- Genre: Drama
- Written by: Dory Previn
- Directed by: Peter Medak
- Starring: Kim Novak Tony Curtis
- Music by: Dory Previn
- Country of origin: United States
- Original language: English

Production
- Executive producer: Hugh M. Hefner
- Producer: Ron Roth
- Cinematography: Gayne Rescher
- Editor: Jim Benson
- Running time: 73 minutes
- Production company: Playboy Productions

Original release
- Network: ABC
- Release: October 16, 1973

= The Third Girl from the Left =

1973 television film by Peter Medak

The Third Girl From the Left is a 1973 American made-for-television drama film directed by Peter Medak, written by Dory Previn, and starring Kim Novak and Tony Curtis.
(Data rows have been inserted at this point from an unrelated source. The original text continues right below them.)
(** * Claw Poker: the table engine, its deck and its hand evaluator

    A shallow embedding of the poker core of the repository
    ([deck.js], [evaluator.js], [table.js]) together with the properties
    its specification states about it.

    Conventions of the embedding.
    - A JavaScript [Number] holding a chip amount is an exact rational
      ([Q]); comparisons are numeric ([Qlt_le_dec], [Qeq_bool]).  The
      methods compute with exact arithmetic; [round64] is the rounding of
      binary64, and the statements about sums of chips are made for
      whole amounts, on which the two agree
      ([whole_arithmetic_is_exact], [floor_of_quotient_is_exact]).
      Every table evaluated below only meets values on which double
      arithmetic is exact (for instance [30 * 0.05] is [1.5] in binary64
      as well), except where the difference is the point.
    - Card values and hand rankings are integers ([Z]); a comparison
      result that may be [NaN] is an [option Z] with [None] for [NaN].
    - The [players] Map is an association list in insertion order, keyed
      by player id; a reference to a player object is its key.
    - Methods of [Table] run in a state-and-exception monad that returns
      the table as it is when the exception is thrown, so that a throw
      after a mutation is visible.
    - Randomness and the clock are inputs: the salt and the draws of the
      shuffle are arguments of the deck constructor, [Date.now()] an
      argument of [addPlayer].  The hash is a section variable. *)

From Stdlib Require Import ZArith QArith Qround Qminmax Qabs Qpower Lqa Lia
  String List.
From stdpp Require Import base list strings option sorting.
Import ListNotations.
Open Scope Z_scope.

(** ** Exceptions and results *)

(** The error kinds of the engine.  The source throws [Error(message)];
    the constructors are named after the kinds of the specification, the
    message is given with each throw.  [TypeError] is JavaScript's own
    exception for a property access on [undefined] or [null];
    [Diverges] stands for a loop that never exits. *)
Inductive Error :=
| InvalidBuyIn | TableFull | NotEnoughPlayers | NoActiveHand | OutOfTurn
| CannotCheck | NothingToCall | BelowMinRaise | InsufficientChips
| EmptyDeck | NeedFiveCards | TypeError | Diverges.

Inductive result (A : Type) :=
| Ok (a : A)
| Throw (e : Error).
Arguments Ok {A} a.
Arguments Throw {A} e.

(** ** Generic JavaScript array helpers *)

(** [Array.prototype.sort(cmp)]: a stable sort; [cmp a b <= 0] keeps [a]
    before [b].  (For a consistent comparator every conforming engine
    returns this list.) *)
Fixpoint sort_insert {A} (cmp : A -> A -> Z) (x : A) (l : list A) : list A :=
  match l with
  | [] => [x]
  | y :: l' => if cmp x y <=? 0 then x :: y :: l' else y :: sort_insert cmp x l'
  end.
Lemma unsupported_format_errors_witness :
@Response.save Demo.db Demo.geography Sample.response "PNG" []
= (Py.Raise (Py.KeyError "PNG"), [])
/\ @EmptyResponse.save Demo.geography (EmptyResponse.mk Sample.box) "PNG"
   = Py.Raise (Py.ValueError "PNG is not supported")
/\ @MultiResponse.save Demo.db Demo.codecs Demo.framework 1
     (MultiResponse.mk ["a"; "b"] Demo.tile) "MVT" Demo.world
   = (Py.Raise (Py.ValueError "MVT is not supported for responses with multiple layers"),
      Demo.world).
Proof.
pose proof (@unsupported_format_errors Demo.db Demo.codecs Demo.geography
              Demo.framework "PNG") as (Hr & He & _).
pose proof (@unsupported_format_errors Demo.db Demo.codecs Demo.geography
              Demo.framework "MVT") as (_ & _ & Hm).
split; [| split].
- refine (Hr ∅ 900913%Z Demo.roads_query (Some (dom Demo.road)) Sample.box None
            2%Z true (Coordinate.mk 1 2 2) "a" Sample.response [] _ _).
  + vm_compute. reflexivity.
  + unfold supported_formats. rewrite !not_elem_of_cons.
    repeat (split; [discriminate |]). apply not_elem_of_nil.
- apply He. unfold supported_formats. rewrite !not_elem_of_cons.
  repeat (split; [discriminate |]). apply not_elem_of_nil.
- apply Hm. unfold multi_formats. rewrite !not_elem_of_cons.
  repeat (split; [discriminate |]). apply not_elem_of_nil.
Defined.

Lemma save_executes_one_statement_witness :
@Response.save Demo.db Demo.geography Sample.response "JSON" []
= (Py.Ok (encode geojson [Feature2 "0101" (<["name" := SqlText "Main St"]> ∅)]
                 [PInt 2; PBool true]),
   [Demo.query_of Sample.response "JSON"])
/\ @Response.save Sample.failing Demo.geography Sample.response "MVT" []
   = (Py.Raise (Py.DatabaseError "relation does not exist"),
      [Demo.query_of Sample.response "MVT"])
/\ @Response.save Sample.refusing Demo.geography Sample.response "MVT" []
   = (Py.Raise (Py.DatabaseError "could not connect to server"), []).
Proof.
assert (Response.query Sample.response !! "JSON"
        = Some (Demo.query_of Sample.response "JSON")) as Hj
  by (vm_compute; reflexivity).
assert (Response.query Sample.response !! "MVT"
        = Some (Demo.query_of Sample.response "MVT")) as Hm
  by (vm_compute; reflexivity).
pose proof (@save_executes_one_statement Demo.db Demo.geography
              Sample.response "JSON" _ [] Hj) as (_ & Hd).
pose proof (@save_executes_one_statement Sample.failing Demo.geography
              Sample.response "MVT" _ [] Hm) as (_ & Hf).
pose proof (@save_executes_one_statement Sample.refusing Demo.geography
              Sample.response "MVT" _ [] Hm) as (Hr & _).
specialize (Hd _ eq_refl) as (Hdt & _ & _ & Hrows).
specialize (Hf _ eq_refl) as (Hft & Hfe & _).
split; [| split; [| exact (Hr _ eq_refl)]].
- assert (Demo.cursor (Demo.query_of Sample.response "JSON") = inr [Demo.road]) as Hcur
    by (vm_compute; reflexivity).
  assert (features_of_rows [Demo.road]
          = Py.Ok [Feature2 "0101" (<["name" := SqlText "Main St"]> ∅)]) as Hfs
    by (vm_compute; reflexivity).
  pose proof (proj1 (proj2 (Hrows _ _ Hcur Hfs)) eq_refl) as Henc.
  rewrite (surjective_pairing (Response.save _ _ _)), Hdt, Henc. reflexivity.
- rewrite (surjective_pairing (Response.save _ _ _)), Hft, (Hfe _ eq_refl).
  reflexivity.
Defined.

(** ** [get_features] *)

Lemma prop_lookup (row : gmap string SqlValue) (k : string) (v : SqlValue) :
filter (fun kv : string * SqlValue =>
          negb (bool_decide (kv.1 = "__geometry__") || bool_decide (kv.1 = "__id__"))
          && negb (is_null kv.2) = true) row !! k = Some v
<-> row !! k = Some v /\ k <> "__geometry__" /\ k <> "__id__" /\ is_null v = false.
Proof.
rewrite map_lookup_filter_Some. cbn [fst snd].
rewrite andb_true_iff, !negb_true_iff, orb_false_iff, !bool_decide_eq_false.
tauto.
Qed.

Lemma feature_of_row_Some (row : gmap string SqlValue) (f : Feature) :
feature_of_row row = Py.Ok (Some f) ->
exists geometry,
  row !! "__geometry__" = Some geometry
  /\ is_null geometry = false
  /\ feature_wkb f = bytes geometry
  /\ feature_id f = row !! "__id__"
  /\ feature_prop f
     = filter (fun kv : string * SqlValue =>
                 negb (bool_decide (kv.1 = "__geometry__") || bool_decide (kv.1 = "__id__"))
                 && negb (is_null kv.2) = true) row.
Proof.
unfold feature_of_row.
destruct (row !! "__geometry__") as [geometry |] eqn:Hg; [| intros [=]].
destruct (is_null geometry) eqn:Hn; [intros [=] |].
destruct (row !! "__id__") as [id |] eqn:Hi; intros [= <-];
  exists geometry; repeat split; assumption || reflexivity.
Qed.

Lemma feature_of_row_outcome (row : gmap string SqlValue) :
match row !! "__geometry__" with
| None => feature_of_row row = Py.Raise (Py.KeyError "__geometry__")
| Some geometry =>
    if is_null geometry then feature_of_row row = Py.Ok None
    else exists f, feature_of_row row = Py.Ok (Some f) /\ feature_wkb f = bytes geometry
end.
Proof.
unfold feature_of_row.
destruct (row !! "__geometry__") as [geometry |]; [| reflexivity].
destruct (is_null geometry); [reflexivity |].
destruct (row !! "__id__"); eexists; split; reflexivity.
Qed.

(** X6.  Every feature [get_features] builds comes from a row whose
  [__geometry__] is not null: its first component is the text of that
  geometry, its identifier is the [__id__] of the row when the row has
  one (the tuple has two components otherwise), and its properties are
  exactly the entries of the row other than [__geometry__] and [__id__]
  whose value is not null. *)
Theorem features_of_rows_content (rows : list (gmap string SqlValue)) (fs : list Feature) :
features_of_rows rows = Py.Ok fs ->
Forall (fun f =>
          exists row geometry,
            row ∈ rows
            /\ row !! "__geometry__" = Some geometry
            /\ is_null geometry = false
            /\ feature_wkb f = bytes geometry
            /\ feature_id f = row !! "__id__"
            /\ (forall k v,
                  feature_prop f !! k = Some v
                  <-> row !! k = Some v /\ k <> "__geometry__" /\ k <> "__id__"
                      /\ is_null v = false)) fs.
Proof.
revert fs. induction rows as [| row rest IH]; intros fs E.
- injection E as <-. constructor.
- cbn [features_of_rows] in E.
  apply obind_Ok in E as (fo & Hrow & E).
  apply obind_Ok in E as (more & Hrest & E).
  injection E as <-.
  specialize (IH more Hrest).
  assert (Forall (fun f =>
            exists row0 geometry,
              row0 ∈ row :: rest
              /\ row0 !! "__geometry__" = Some geometry
              /\ is_null geometry = false
              /\ feature_wkb f = bytes geometry
              /\ feature_id f = row0 !! "__id__"
              /\ (forall k v,
                    feature_prop f !! k = Some v
                    <-> row0 !! k = Some v /\ k <> "__geometry__" /\ k <> "__id__"
                        /\ is_null v = false)) more) as IH'.
  { eapply List.Forall_impl; [| exact IH].
    intros f (row0 & g & Hin & Hrest'). exists row0, g.
    split; [apply list_elem_of_further; exact Hin | exact Hrest']. }
  destruct fo as [f |]; [| exact IH'].
  constructor; [| exact IH'].
  apply feature_of_row_Some in Hrow as (g & Hg & Hn & Hw & Hi & Hp).
  exists row, g. split; [apply list_elem_of_here |].
  repeat (split; [assumption |]).
  intros k v. rewrite Hp. apply prop_lookup.
Qed.

Lemma features_of_rows_wkb (rows : list (gmap string SqlValue)) :
Forall (fun row => is_Some (row !! "__geometry__")) rows ->
exists fs, features_of_rows rows = Py.Ok fs /\ map feature_wkb fs = omap row_wkb rows.
Proof.
induction rows as [| row rest IH]; intros Hall.
- exists []. split; reflexivity.
- apply Forall_cons in Hall as [[g Hg] Hrest].
  destruct (IH Hrest) as (more & Hmore & Hwkb).
  pose proof (feature_of_row_outcome row) as Hrow. rewrite Hg in Hrow.
  cbn [features_of_rows omap list_omap]. unfold row_wkb at 1. rewrite Hg.
  destruct (is_null g).
  + rewrite Hrow, Hmore. exists more. split; [reflexivity | exact Hwkb].
  + destruct Hrow as (f & -> & Hf). rewrite Hmore.
    exists (f :: more). split; [reflexivity |].
    cbn [map]. rewrite Hf, Hwkb. reflexivity.
Qed.

(** X7.  When every row has a [__geometry__] entry the rows convert
  without error, in the order of the result set, the rows whose geometry
  is null being skipped and no other: the geometry texts of the features
  are those of the remaining rows. *)
Theorem features_of_rows_order (rows : list (gmap string SqlValue)) :
Forall (fun row => is_Some (row !! "__geometry__")) rows ->
exists fs,
  features_of_rows rows = Py.Ok fs
  /\ map feature_wkb fs = omap row_wkb rows
  /\ (length fs <= length rows)%nat
  /\ (length fs = length rows
      <-> Forall (fun row => row !! "__geometry__" <> Some SqlNull) rows).
Proof.
induction rows as [| row rest IH]; intros Hall.
- exists []. repeat split; auto.
- apply Forall_cons in Hall as [[g Hg] Hrest].
  destruct (IH Hrest) as (more & Hmore & Hwkb & Hlen & Hfull).
  pose proof (feature_of_row_outcome row) as Hrow. rewrite Hg in Hrow.
  cbn [features_of_rows omap list_omap]. unfold row_wkb at 1. rewrite Hg.
  destruct (is_null g) eqn:Hn.
  + rewrite Hrow, Hmore. cbn [Py.obind]. exists more.
    split; [reflexivity |]. split; [exact Hwkb |].
    split; [cbn [length]; lia |].
    split; [cbn [length]; lia |].
    intros Hnn. apply Forall_cons in Hnn as [Hnn _].
    destruct g; try discriminate Hn. congruence.
  + destruct Hrow as (f & -> & Hf). rewrite Hmore. cbn [Py.obind].
    exists (f :: more). split; [reflexivity |].
    split; [cbn [map]; rewrite Hf, Hwkb; reflexivity |].
    split; [cbn [length]; lia |].
    cbn [length]. rewrite Forall_cons.
    split.
    * intros Hl. split; [rewrite Hg; intros [= ->]; discriminate Hn |].
      apply Hfull. lia.
    * intros [_ Hnn]. apply Hfull in Hnn. lia.
Qed.

Lemma features_of_rows_witness_rows :
Forall (fun row : gmap string SqlValue => is_Some (row !! "__geometry__"))
       [Demo.road; <["__geometry__" := SqlNull]> Demo.label; Demo.river].
Proof.
repeat constructor; eexists; vm_compute; reflexivity.
Qed.

Lemma features_of_rows_order_witness :
exists fs,
  features_of_rows [Demo.road; <["__geometry__" := SqlNull]> Demo.label; Demo.river]
  = Py.Ok fs
  /\ map feature_wkb fs = ["0101"; "0102"].
Proof.
destruct (features_of_rows_order _ features_of_rows_witness_rows)
  as (fs & E & Hwkb & _).
exists fs. split; [exact E | exact Hwkb].
Defined.

Lemma features_of_rows_content_witness :
Forall (fun f => exists row geometry,
          row ∈ [Demo.road]
          /\ row !! "__geometry__" = Some geometry
          /\ is_null geometry = false
          /\ feature_wkb f = bytes geometry
          /\ feature_id f = row !! "__id__"
          /\ (forall k v,
                feature_prop f !! k = Some v
                <-> row !! k = Some v /\ k <> "__geometry__" /\ k <> "__id__"
                    /\ is_null v = false))
       [Feature2 "0101" (<["name" := SqlText "Main St"]> ∅)].
Proof.
apply (features_of_rows_content [Demo.road]). vm_compute. reflexivity.
Defined.

Section GetFeaturesErrors.
Context `{Database}.

Lemma features_of_rows_missing (rows : list (gmap string SqlValue)) :
  (exists row, row ∈ rows /\ row !! "__geometry__" = None) ->
  features_of_rows rows = Py.Raise (Py.KeyError "__geometry__").
Proof.
  induction rows as [| row rest IH]; intros (bad & Hin & Hbad).
  - apply elem_of_nil in Hin as [].
  - cbn [features_of_rows].
    pose proof (feature_of_row_outcome row) as Hrow.
    destruct (row !! "__geometry__") as [g |] eqn:Hg.
    + apply elem_of_cons in Hin as [-> | Hin]; [congruence |].
      rewrite IH by eauto.
      destruct (is_null g); [rewrite Hrow; reflexivity |].
      destruct Hrow as (f & -> & _). reflexivity.
    + rewrite Hrow. reflexivity.
Qed.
The film was originally shown on October 16, 1973 on the anthology series ABC Movie of the Week.

It was the television film debut for both Novak and Curtis. Also in the cast are Michael Conrad, George Furth and Barbi Benton. Hugh Hefner was the Executive Producer for the film, which was made by Playboy Films.

==Plot==
Gloria Joyce is a chorus girl who has an affair with a delivery boy, David, when she realizes that her long-time affair with a nightclub comedian, Joey Jordan, is not going anywhere.

==Cast==
- Kim Novak as Gloria Joyce
- Tony Curtis as Joey Jordan
- Michael Brandon as David
- George Furth as Zimmy
- Michael Conrad as Hugh
- Bern Hoffman as Len Winters
- Jenifer Shaw as Gaye
- Louis Guss as Murray
- Barbi Benton as Melanie
- Anne Ramsey as Madelaine
- Larry Bishop as Bradford
- René Assa as Larry

==Reception==
===Critical response===
According to the film's IMDb entry, it has a critic rating of 6.3/10.